New antibiotic would make it more difficult for bacteria to develop drug resistance, UIC researchers say

Bacterial resistance may be nearly impossible thanks to a new antibiotic researched by scientists at the University of Illinois Chicago.

The antibiotic attacks bacteria in two different ways, making it 100 million times more difficult for that bacteria to develop resistance, researchers found in a new study published Monday.

Bacterial resistance, also called antibiotic resistance, happens when bacteria change so that antibiotics can't kill them or stop their growth. That can make it difficult, if not impossible, to treat a bacterial infection. The World Health Organization considers bacterial resistance a global public health threat.

UIC scientists examined how a class of synthetic antibiotic drugs called macrolones disrupt how bacteria function to fight infectious diseases. Their findings, published in Nature Chemical Biology, determined that macrolones can both interfere with protein production within the cells of the bacteria and corrupt its DNA structure.

Since the bacteria would have to fight both attacks at the same time, drug resistance would be nearly impossible, researchers found.

Two UIC laboratories were involved with the research. The labs are led by Yury Polikanov, associate professor of biological sciences; Alexander Mankin, professor of pharmaceutical sciences; and Nora Vázquez-Laslop, research professor of pharmacy.

Polikanov's team, which specializes in structural biology, studied how the antibiotic interacts with the ribosome, the vital part of the cell responsible for making protein. The antibiotic is able to strongly bind to the ribosome and block it. Other experiments found that the antibiotic can also target a specific enzyme in the bacteria called DNA gyrase.

"Ribosomes are absolutely essential, bacteria can't live without them. And it can't live with DNA gyrase," Polikanov said.

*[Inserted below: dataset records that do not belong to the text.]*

(** * Icarus: the game orchestrator of the red team / blue team cyber range

    A shallow embedding of the orchestrator code of docs/SPECIFICATION.md
    (class [GameOrchestrator], the agents' [update_memory], the command
    safety snippet) and of the database schema, with the properties of the
    sandbox executor, the scoring path, the round loop, the phase table and
    the command denylist. *)

From Stdlib Require Import ZArith List String Ascii Bool Lia FinFun.
From Equations Require Import Equations.
Import ListNotations.

Local Open Scope string_scope.
Local Open Scope Z_scope.

(* ===================================================================== *)
(** * Python strings *)
(* ===================================================================== *)

Module Py.

(** [s.startswith(prefix)] *)
Fixpoint startswith (s prefix : string) {struct prefix} : bool :=
  match prefix, s with
  | EmptyString, _ => true
  | String _ _, EmptyString => false
  | String p prefix', String c s' => Ascii.eqb c p && startswith s' prefix'
  end.

(** [needle in haystack] on two [str]: [needle] occurs in [haystack] as a
    contiguous run of characters, tried at every offset from the left. *)
Fixpoint str_in (needle haystack : string) : bool :=
  match haystack with
  | EmptyString => startswith haystack needle
  | String _ rest => startswith haystack needle || str_in needle rest
  end.

(** The relation [str_in] decides, stated on concatenation. *)
Definition substring_of (needle haystack : string) : Prop :=
  exists before after, haystack = before ++ needle ++ after.

(** Truthiness of a [str] / [bytes] value: empty is falsy. *)
Definition truthy (s : string) : bool :=
  match s with EmptyString => false | String _ _ => true end.

End Py.

(* ===================================================================== *)
(** * Command safety (docs/SPECIFICATION.md, "Command Safety") *)
(* ===================================================================== *)

Module Safety.

Definition BLOCKED_COMMANDS : list string :=
  [ "rm -rf /"          (* Destructive commands *)
  ; "dd"                (* Disk operations *)
  ; ":(){ :|:& };:"     (* Fork bombs *)
  ].

(** The [for blocked in ...: if blocked in command: return False] loop, over
    any blocklist; falling off the end returns [True]. *)
Fixpoint validate_against (blocklist : list string) (command : string) : bool :=
  match blocklist with
  | [] => true
  | blocked :: rest =>
      if Py.str_in blocked command then false
      else validate_against rest command
  end.

Definition validate_command (command : string) : bool :=
  validate_against BLOCKED_COMMANDS command.

(** A command matches the denylist when some configured entry occurs in it. *)
Definition matches_denylist (command : string) : Prop :=
  exists blocked, In blocked BLOCKED_COMMANDS /\ Py.substring_of blocked command.

End Safety.

(* ===================================================================== *)
(** * Game phases (docs/SPECIFICATION.md, "Game Phases") *)
(* ===================================================================== *)

Module Phases.

Inductive Phase : Type :=
| reconnaissance
| initial_access
| privilege_escalation
| mission_completion.

Definition phase_label (p : Phase) : string :=
  match p with
  | reconnaissance => "reconnaissance"
  | initial_access => "initial access"
  | privilege_escalation => "privilege escalation"
  | mission_completion => "mission completion"
  end.

(** One row of the phase-range table: "Phase k: Label (Rounds lo-hi)". *)
Record PhaseRange : Type := mkRange {
  first_round : Z;
  last_round : Z;
  phase : Phase
}.

Definition PHASE_TABLE : list PhaseRange :=
  [ mkRange 1 5 reconnaissance
  ; mkRange 6 15 initial_access
  ; mkRange 16 25 privilege_escalation
  ; mkRange 26 30 mission_completion ].

Definition covers (round_number : Z) (r : PhaseRange) : bool :=
  (first_round r <=? round_number) && (round_number <=? last_round r).

(** The final configured phase; the default is only read on an empty table. *)
Definition final_phase (table : list PhaseRange) (default : Phase) : Phase :=
  last (map phase table) default.

(** Modelled from the spec: [GameOrchestrator.get_current_phase], which the
    loop calls and the repository does not define.  The spec gives its
    contract as [phase_for(round_number) -> Phase] over the phase-range
    table: the phase whose range contains the round number, and the final
    configured phase when no range does. *)
Definition phase_for_table (table : list PhaseRange) (round_number : Z) : Phase :=
  match find (covers round_number) table with
  | Some r => phase r
  | None => final_phase table reconnaissance
  end.
Lemma find_saved_after_upsert url id ml mn now s :
  strict_eq url url = true ->
  exists i r,
    find_saved url
      (savedStreams (upsertSavedStream JSON_stringify url id ml mn now s))
    = Some (i, r)
    /\ lastStreamId r = JString id /\ lastStartedAt r = JString now
    /\ (sanitizeText ml 60 <> [] -> label r = JString (sanitizeText ml 60))
    /\ (sanitizeText mn 280 <> [] -> notes r = JString (sanitizeText mn 280))
    /\ (forall r0 i0, find_saved url (savedStreams s) = Some (i0, r0) ->
          i = i0 /\ screenshots r = screenshots r0
          /\ (sanitizeText ml 60 = [] -> label r = label r0)
          /\ (sanitizeText mn 280 = [] -> notes r = notes r0))
    /\ (find_saved url (savedStreams s) = None ->
          i = length (savedStreams s) /\ screenshots r = []
          /\ label r = JString (sanitizeText ml 60)
          /\ notes r = JString (sanitizeText mn 280)).
Proof.
  intros Hu. destruct (find_saved url (savedStreams s)) as [[i r]|] eqn:H.
  - rewrite (savedStreams_upsert_found _ _ _ _ _ _ _ _ _ H).
    exists i. eexists. split.
    { apply find_saved_insert with (r := r); [exact H |]. cbn zeta.
      destruct (truthy (JString (sanitizeText ml 60)));
        destruct (truthy (JString (sanitizeText mn 280))); reflexivity. }
    cbn zeta. cbn [truthy].
    destruct (sanitizeText ml 60) as [|c1 l1] eqn:El;
      destruct (sanitizeText mn 280) as [|c2 l2] eqn:En;
      (rewrite ?bool_decide_eq_true_2 by reflexivity);
      (rewrite ?bool_decide_eq_false_2 by discriminate);
      cbn [negb];
      (split_and!;
       [ reflexivity | reflexivity
       | intros ?; try reflexivity; congruence
       | intros ?; try reflexivity; congruence
       | intros r0 i0 [= <- <-]; split_and!;
         [reflexivity | reflexivity | intros ?; try reflexivity; congruence
         | intros ?; try reflexivity; congruence]
       | discriminate ]).
  - rewrite (savedStreams_upsert_new _ _ _ _ _ _ _ H).
    eexists. eexists. split.
    { apply find_saved_snoc; [exact H | exact Hu]. }
    split_and!; try reflexivity; try discriminate.
    intros _. split_and!; reflexivity.
Qed.

(** X12.  When the poll of an unanswered start request finds the playlist,
    the session stays as it is (registered, with its directory, its
    process not signalled), the request is answered 200 with the
    sanitized label and notes, both of its timers are cancelled, and the
    saved records hold a record for its URL whose last session is this one
    and whose last start is now; a label or notes that sanitizes to a
    non-empty string is stored, an empty one leaves what the record
    had. *)
Theorem ready_keeps_session_and_records_it
  (s : Server) (k h : nat) (rq : StartRequest) (now : jsstring) :
  requests s !! k = Some rq ->
  responded rq = false ->
  timers s !! h = Some (PollOf k) ->
  existsSync (rq_playlistPath rq) s = true ->
  truthy (rq_rtspUrl rq) = true ->
  sessions (step JSON_stringify (EvTimer h now) s) = sessions s
  /\ requests (step JSON_stringify (EvTimer h now) s) !! k
     = Some (send {| status := 200;
                     body := BStarted (rq_streamId rq)
                               (sanitizeText (rq_label rq) 60)
                               (sanitizeText (rq_notes rq) 280) |}
               (mark_responded rq))
  /\ (forall h', pollTimer rq = Some h' \/ timeoutTimer rq = Some h' ->
                 timers (step JSON_stringify (EvTimer h now) s) !! h' = None)
  /\ (exists i r,
         find_saved (rq_rtspUrl rq)
           (savedStreams (step JSON_stringify (EvTimer h now) s)) = Some (i, r)
         /\ lastStreamId r = JString (rq_streamId rq)
         /\ lastStartedAt r = JString now
         /\ (sanitizeText (rq_label rq) 60 <> [] ->
             label r = JString (sanitizeText (rq_label rq) 60))
         /\ (sanitizeText (rq_notes rq) 280 <> [] ->
             notes r = JString (sanitizeText (rq_notes rq) 280))
         /\ (forall r0 i0,
                find_saved (rq_rtspUrl rq) (savedStreams s) = Some (i0, r0) ->
                i = i0 /\ screenshots r = screenshots r0
                /\ (sanitizeText (rq_label rq) 60 = [] -> label r = label r0)
                /\ (sanitizeText (rq_notes rq) 280 = [] -> notes r = notes r0))).
Proof.
  intros H Hr Ht He Hu.
  assert (step JSON_stringify (EvTimer h now) s
          = finalize k 200
              (BStarted (rq_streamId rq) (sanitizeText (rq_label rq) 60)
                 (sanitizeText (rq_notes rq) 280))
              (upsertSavedStream JSON_stringify (rq_rtspUrl rq) (rq_streamId rq)
                 (rq_label rq) (rq_notes rq) now s)) as ->.
  { cbn [step]. unfold fire_timer. rewrite Ht. unfold on_poll. rewrite H, He.
    reflexivity. }
  set (s1 := upsertSavedStream JSON_stringify (rq_rtspUrl rq) (rq_streamId rq)
               (rq_label rq) (rq_notes rq) now s).
  assert (requests s1 !! k = Some rq) as H1.
  { unfold s1. rewrite (ctl_requests _ _ (ctl_upsert _ _ _ _ _ _ _)). exact H. }
  split_and!.
  - rewrite sessions_finalize. apply sessions_upsert.
  - rewrite (finalize_lookup k _ _ _ k rq H1).
    rewrite bool_decide_eq_true_2 by reflexivity. rewrite Hr. reflexivity.
  - intros h' Hh. eapply finalize_pending_clears; eassumption.
  - rewrite (store_savedStreams _ _ (store_finalize _ _ _ _)).
    destruct (find_saved_after_upsert (rq_rtspUrl rq) (rq_streamId rq)
                (rq_label rq) (rq_notes rq) now s
                (truthy_strict_eq_refl _ Hu))
      as (i & r & Hf & A & B & C & D & E & _).
    exists i, r. split_and!; assumption.
Qed.

End Ready.

(** ** Processes and timers belong to their start request *)

Section Ownership.

Variable JSON_stringify : list SavedStream -> jsstring.

(** A step changes of a start request only whether it is answered and
    what was sent. *)
Lemma step_lookup_same k e s rq :
  requests s !! k = Some rq ->
  exists rq',
    requests (step JSON_stringify e s) !! k = Some rq'
    /\ rq_streamId rq' = rq_streamId rq /\ rq_rtspUrl rq' = rq_rtspUrl rq
    /\ pollTimer rq' = pollTimer rq /\ timeoutTimer rq' = timeoutTimer rq
    /\ (responded rq = true -> rq' = rq).
Proof.
  intros H. pose proof (step_lookup JSON_stringify k e s rq H) as L.
  destruct (trigger k e s) as [o|].
  - destruct L as (r & _ & L). rewrite L.
    destruct (responded rq) eqn:Hr; eexists; (split; [reflexivity |]);
      split_and!; try reflexivity. discriminate.
  - rewrite L. exists rq. split_and!; reflexivity.
Qed.

Lemma owns_process_step e s :
  owns_process s -> owns_process (step JSON_stringify e s).
Proof.
  intros Hinv id info H.
  apply step_activeStreams in H as [H | (url & l & n & now & acc & -> & Hs & ->)].
  - destruct (Hinv id info H) as (rq & Hk & Hid & Hurl).
    destruct (step_lookup_same _ e s rq Hk) as (rq' & Hk' & E1 & E2 & _).
    exists rq'. split_and!; [exact Hk' | congruence | congruence].
  - cbn [step ffmpegProcess info_rtspUrl].
    rewrite (requests_start _ _ _ _ _ _ _ Hs).
    eexists. split; [apply list_lookup_middle; reflexivity |].
    split; reflexivity.
Qed.

(** X13.  Every registered session holds the process that the start
    request for its id and its URL spawned, in every state reached from
    one where that holds (an empty registry, say); so no two registered
    sessions ever hold the same process. *)
Theorem sessions_own_their_process (es : list Event) (s : Server) :
  owns_process s ->
  owns_process (run JSON_stringify es s)
  /\ (forall id1 id2 info1 info2,
         activeStreams (run JSON_stringify es s) !! id1 = Some info1 ->
         activeStreams (run JSON_stringify es s) !! id2 = Some info2 ->
         ffmpegProcess info1 = ffmpegProcess info2 -> id1 = id2).
Proof.
  intros Hinv.
  assert (owns_process (run JSON_stringify es s)) as Hr.
  { induction es as [|e es IH] using rev_ind; [exact Hinv |].
    rewrite run_snoc. apply owns_process_step. exact IH. }
  split; [exact Hr |].
  intros id1 id2 info1 info2 H1 H2 E.
  destruct (Hr id1 info1 H1) as (rq1 & K1 & <- & _).
  destruct (Hr id2 info2 H2) as (rq2 & K2 & <- & _).
  congruence.
Qed.

Lemma finalize_timers_Some k st b s h cb :
  timers (finalize k st b s) !! h = Some cb -> timers s !! h = Some cb.
Proof.
  destruct (requests s !! k) as [rq|] eqn:H.
  - destruct (responded rq) eqn:Hr.
    + rewrite (finalize_responded _ _ _ _ _ H Hr). tauto.
    + destruct (finalize_pending k st b s rq H Hr) as (_ & _ & Et).
      intros E. apply Et in E. tauto.
  - rewrite (finalize_absent _ _ _ _ H). tauto.
Qed.

(** A live timer was live before the step, unless the step is the start
    request that set it. *)
Lemma step_timers_Some e s h cb :
  timers (step JSON_stringify e s) !! h = Some cb ->
  timers s !! h = Some cb
  \/ (exists url l n id now acc,
         e = EvStart url l n id now acc
         /\ truthy url && takes_input url acc = true
         /\ ((h = nextTimer s /\ cb = PollOf (length (requests s)))
             \/ (h = S (nextTimer s) /\ cb = DeadlineOf (length (requests s))))).
Proof.
  destruct e as [url l n id' nowMs acc | h0 now | k' | k' | k' | id'
                | url l n | id' iso | job now | job | w | k'];
    cbn [step].
  - start_cases url acc Hu Hs.
    + rewrite (timers_start _ _ _ _ _ _ _ Hs).
      rewrite lookup_insert_Some. intros [[<- <-] | [_ H]].
      { right. exists url, l, n, id', nowMs, acc. auto. }
      apply lookup_insert_Some in H as [[<- <-] | [_ H]]; [| auto].
      right. exists url, l, n, id', nowMs, acc. auto.
    + rewrite (ctl_timers _ _ (ctl_start_none _ l n id' nowMs _ s Hs)). auto.
  - unfold fire_timer. destruct (timers s !! h0) as [[k|k]|] eqn:Ht; [| | auto].
    + unfold on_poll. destruct (requests s !! k) as [rq|]; [| auto].
      destruct (existsSync (rq_playlistPath rq) s); [| auto].
      intros H. apply finalize_timers_Some in H.
      rewrite (ctl_timers _ _ (ctl_upsert _ _ _ _ _ _ _)) in H. auto.
    + unfold on_deadline. cbn [requests set_timers].
      destruct (requests s !! k) as [rq|].
      * intros H. apply finalize_timers_Some in H.
        rewrite (ctl_timers _ _ (ctl_cleanup _ _)) in H.
        cbn [timers set_timers] in H. apply lookup_delete_Some in H. tauto.
      * cbn [timers set_timers]. rewrite lookup_delete_Some. tauto.
  - rewrite (ctl_timers _ _ (ctl_write_manifest _ _)). auto.
  - unfold on_error. cbn [requests set_procs].
    destruct (requests s !! k') as [rq|]; [| auto].
    intros H. apply finalize_timers_Some in H.
    rewrite (ctl_timers _ _ (ctl_cleanup _ _)) in H. auto.
  - unfold on_end. cbn [requests set_procs].
    destruct (requests s !! k') as [rq|]; [| auto].
    intros H. apply finalize_timers_Some in H.
    rewrite (ctl_timers _ _ (ctl_cleanup _ _)) in H. auto.
  - rewrite (ctl_timers _ _ (ctl_stop _ _)). auto.
  - rewrite (ctl_timers _ _ (ctl_update JSON_stringify _ _ _ _)). auto.
  - rewrite ctl_screenshot. auto.
  - cbn [capture_on_end fst].
    rewrite (ctl_timers _ _ (ctl_addScreenshot JSON_stringify _ _ _ _ _)). auto.
  - auto.
  - auto.
  - rewrite (ctl_timers _ _ (ctl_spawn _ _)). auto.
Qed.

Lemma timers_owned_step e s :
  timers_owned s -> timers_owned (step JSON_stringify e s).
Proof.
  intros Hinv h cb H.
  apply step_timers_Some in H
    as [H | (url & l & n & id & now & acc & -> & Hs & [[-> ->] | [-> ->]])].
  - destruct (Hinv h cb H) as (rq & Hk & Hh).
    destruct (step_lookup_same _ e s rq Hk) as (rq' & Hk' & _ & _ & E1 & E2 & _).
    exists rq'. split; [exact Hk' |]. destruct cb; congruence.
  - cbn [step owner]. rewrite (requests_start _ _ _ _ _ _ _ Hs).
    eexists. split; [apply list_lookup_middle; reflexivity | reflexivity].
  - cbn [step owner]. rewrite (requests_start _ _ _ _ _ _ _ Hs).
    eexists. split; [apply list_lookup_middle; reflexivity | reflexivity].
Qed.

Attacking the ribosome and DNA gyrase are used separately in existing antibiotics, Polikanov explained. But what makes this drug special is it is able to simultaneously attack the bacteria in those two ways, which has not been done successfully before.

The drug was developed by scientists in China in partnership with the UIC researchers.

"Science transcends governments and country borders," Mankin said. "Governments might have their problems, but science operates on a different level. If it weren't for this collaboration, we would not have this. We would not have these compounds if it weren't for our Chinese partners, and they wouldn't have our findings."

The results are a long way from becoming drugs that doctors can prescribe to fight infections. Developing antibiotics takes years and lots of money, Mankin said.

"It's a constant race between bugs becoming resistant and companies developing new antibiotics," he said. "What our work has shown is there is a pathway to the clinical drug. ... Our hope is that someone, whether it's a company in China, in the U.S., or anywhere in the world, can take this finding and start making something that is clinically useful. We think our knowledge will accelerate that effort."

Polikanov and other UIC scientists also worked with researchers at Harvard to develop a different synthetic antibiotic that fights drug-resistant bacteria. They published their findings in February.